Semantic security bugs resulting from logic flaws severely undermine the security of critical software systems. For example, attackers exploited a recent semantic security bug (CVE-2017-5638) in Apache Struts to steal sensitive personal data of 143 million customers of Equifax. Despite the severity of such semantic security bugs, there is no generic method for detecting these bugs. The key challenge is that semantic bugs, unlike memory corruption bugs, do not have any program-independent side-effects like crashing. Therefore, semantic security bugs are hard to detect without formal specifications of the program under test. Unfortunately, full formal specifications (test oracles) are usually not available even for security critical software as these specifications are difficult to create and keep in sync with functionality changes.

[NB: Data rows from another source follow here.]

(** Where the value of the field is: the position after its opening quote,
    and the closing one's. *)
Definition field_value (fieldName content : string) : option (nat * nat) :=
  keyPos ← str_find (field_key fieldName) content 0;
  colon ← str_find ":" content (keyPos + String.length (field_key fieldName));
  quoteStart ← str_find quote content (colon + 1);
  quoteEnd ← str_find quote content (quoteStart + 1);
  Some ((quoteStart + 1)%nat, quoteEnd).

Definition edited_content (fieldName value insertionIfMissing content : string) : option string :=
  match field_value fieldName content with
  | Some (from, quoteEnd) => Some (str_replace content from (quoteEnd - from) value)
  | None =>
      brace ← str_find "{" content 0;
      Some (str_replace content (brace + 1) 0 insertionIfMissing)
  end.

Definition tmpPath (m : ConfigManager) : string := (configPath_ m ++ ".tmp")%string.

Definition persistStringField (fieldName value insertionIfMissing : string) (f : io_fault) (d : disk) (m : ConfigManager) : bool * disk :=
  match d !! configPath_ m with
  | None => (false, d)
  | Some content =>
      match edited_content fieldName value insertionIfMissing content with
      | None => (false, d)
      | Some content =>
          match f with
          | TmpOpenFails => (false, d)
          | TmpWriteFails written => (false, <[tmpPath m := written]> d)
          | NoFault | RenameFails =>
              let d := delete (configPath_ m) (<[tmpPath m := content]> d) in
              match f with
              | RenameFails => (false, d)
              | _ => (true, <[configPath_ m := content]> (delete (tmpPath m) d))
              end
          end
      end
  end.

Definition LF : string := String kLF "".
Definition persistLanguage (language : string) : io_fault -> disk -> ConfigManager -> bool * disk :=
  let insertion := (LF ++ "  " ++ quote ++ "i18n" ++ quote ++ ": {" ++ LF ++ "    " ++ quote ++ "language" ++ quote ++ ": " ++
                    quote ++ language ++ quote ++ LF ++ "  }," ++ LF)%string in
  persistStringField "language" language insertion.
Definition persistPalette (palette : string) : io_fault -> disk -> ConfigManager -> bool * disk :=
  let insertion := (LF ++ "  " ++ quote ++ "ui" ++ quote ++ ": {" ++ LF ++ "    " ++ quote ++ "palette" ++ quote ++ ": " ++
                    quote ++ palette ++ quote ++ LF ++ "  }," ++ LF)%string in
  persistStringField "palette" palette insertion.

Definition setLanguage (language : string) (f : io_fault) (d : disk) (m : ConfigManager) : bool * disk * ConfigManager :=
  let m := with_config m (<["i18n.language" := language]> (config_ m)) in
  (persistLanguage language f d m, m).
Definition setPalette (palette : string) (f : io_fault) (d : disk) (m : ConfigManager) : bool * disk * ConfigManager :=
  let m := with_config m (<["ui.palette" := palette]> (config_ m)) in
  (persistPalette palette f d m, m).

(* ------------------------------------------------------------------ *)
(** ** The watcher *)

(** [None] is [file_time_type::min()]. *)
Record ConfigFileWatcher := mkWatcher { w_path : string; lastSeenMtime_ : option Z }.

Definition readMtime (t : mtimes) (path : string) : option Z := t !! path.
Definition watcher_init (path : string) (t : mtimes) : ConfigFileWatcher := mkWatcher path (readMtime t path).

Definition pollOnce (t : mtimes) (d : disk) (w : ConfigFileWatcher) (m : ConfigManager) (s : I18n) :
    bool * ConfigFileWatcher * ConfigManager * I18n :=
  let current := readMtime t (w_path w) in
  if bool_decide (current = lastSeenMtime_ w) then (false, w, m, s)
  else
    let w := mkWatcher (w_path w) current in
    let '(_, m, s) := reload d m s in
    (true, w, m, s).
End Manager.
Arguments ConfigManager : clear implicits.
(* ===== verification/AuditLog.v ===== *)
(** * The audit log
    (src/auth/AuditLogger.h, SqliteAuditLogger.{h,cpp})

    Rows of who did what, kept by SQLite: the table, its three operations and
    the composition of the SELECT from the filters that are set. Property:
    whatever statements fail, the log is the trail of the events whose
    recording was acknowledged, in their order, and a query shows those that
    match, newest first. *)
From Stdlib Require Import Ascii String.
From S2P Require Import Prelude Format Sql Config Auth.
Local Open Scope string_scope.
Local Open Scope Z_scope.
Local Open Scope list_scope.

(* ------------------------------------------------------------------ *)
(** ** Rows and queries *)

Record AuditRow := mkAuditRow { ar_id : Z; ar_ts : string; ar_event : AuditEvent }.

Record AuditQuery := mkAuditQuery {
  fromTs : string; toTs : string; q_category : string; q_action : string; q_result : string; q_username : string; q_limit : Z }.
Definition kDefaultLimit : Z := 500.
Definition query_default : AuditQuery := mkAuditQuery "" "" "" "" "" "" kDefaultLimit.

(** Texts compare bytewise. *)
Definition text_leb : string -> string -> bool := String.leb.

Definition unless_empty (s : string) (test : bool) : bool := bool_decide (s = "") || test.

(** The WHERE clause [buildSelectSql] puts together: a condition per filter
    that is set. *)
Definition row_matches (q : AuditQuery) (r : AuditRow) : bool :=
  unless_empty (fromTs q) (text_leb (fromTs q) (ar_ts r)) &&
  unless_empty (toTs q) (text_leb (ar_ts r) (toTs q)) &&
  unless_empty (q_category q) (String.eqb (ev_category (ar_event r)) (q_category q)) &&
  unless_empty (q_action q) (String.eqb (ev_action (ar_event r)) (q_action q)) &&
  unless_empty (q_result q) (String.eqb (ev_result (ar_event r)) (q_result q)) &&
  unless_empty (q_username q) (String.eqb (ev_username (ar_event r)) (q_username q)).

(** SQLite: ORDER BY ts DESC, rows of the same time in any order. *)
Class AuditOrder := {
  newest : list AuditRow -> list AuditRow;
  newest_perm l : newest l ≡ₚ l;
  newest_sorted l : StronglySorted (fun a b => text_leb (ar_ts b) (ar_ts a) = true) (newest l);
}.

(** LIMIT with the bound 64-bit number: none when it is negative. *)
Definition sql_limit {A} (n : Z) (l : list A) : list A := if n <? 0 then l else take (Z.to_nat n) l.

(** [sqlite3_column_text] ends at a NUL. *)
Definition extractEvent (r : AuditRow) : string * AuditEvent :=
  let e := ar_event r in
  (c_str (ar_ts r), mkAudit (c_str (ev_username e)) (c_str (ev_role e)) (c_str (ev_category e)) (c_str (ev_action e))
                            (c_str (ev_details e)) (c_str (ev_result e))).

Our longer-term goal is to develop SESPO, a generic framework for automatically detecting semantic security bugs using pseudo-oracle testing—a way to create test oracles by comparing behaviors of related executions even when complete specifications are not available. SESPO will use two main classes of pseudo-oracles: (i) Differential Testing to compare outputs of different independent programs with similar functionality and (ii) Metamorphic Testing to check the relationship between outputs from multiple executions of the same program with different inputs.
We are currently looking for one or more undergraduate/MS project students to perform a relatively short-term project for academic credit: devising metamorphic relations corresponding to some security properties of Java and/or C/C++ software. A “metamorphic relation” specifies a relationship between input/output pairs. In particular, if you have a given input i and its already known output o (already known because you ran the software with input i), the relation defines 1. a constructor, 2. a predictor and 3. a checker, where the constructor crafts a new input i’ from i, the predictor determines what the output o’ ought to be from the already known i, o and i’, and the checker compares the real output o” (when you run the software with input i’) to the predicted output o’. If o” is not consistent with o’, we know there’s a bug in the software (the checker is often but not necessarily equality). For example, if you ran a sort program on a list of elements as input to produce sorted output, permuting the original input list to derive the new input should result in the identical output except for “ties”.
We will train you in the concepts of metamorphic testing. Your job will be to find a reasonable number of different metamorphic relations relevant to security properties of real-world software, where inputs come from untrusted users.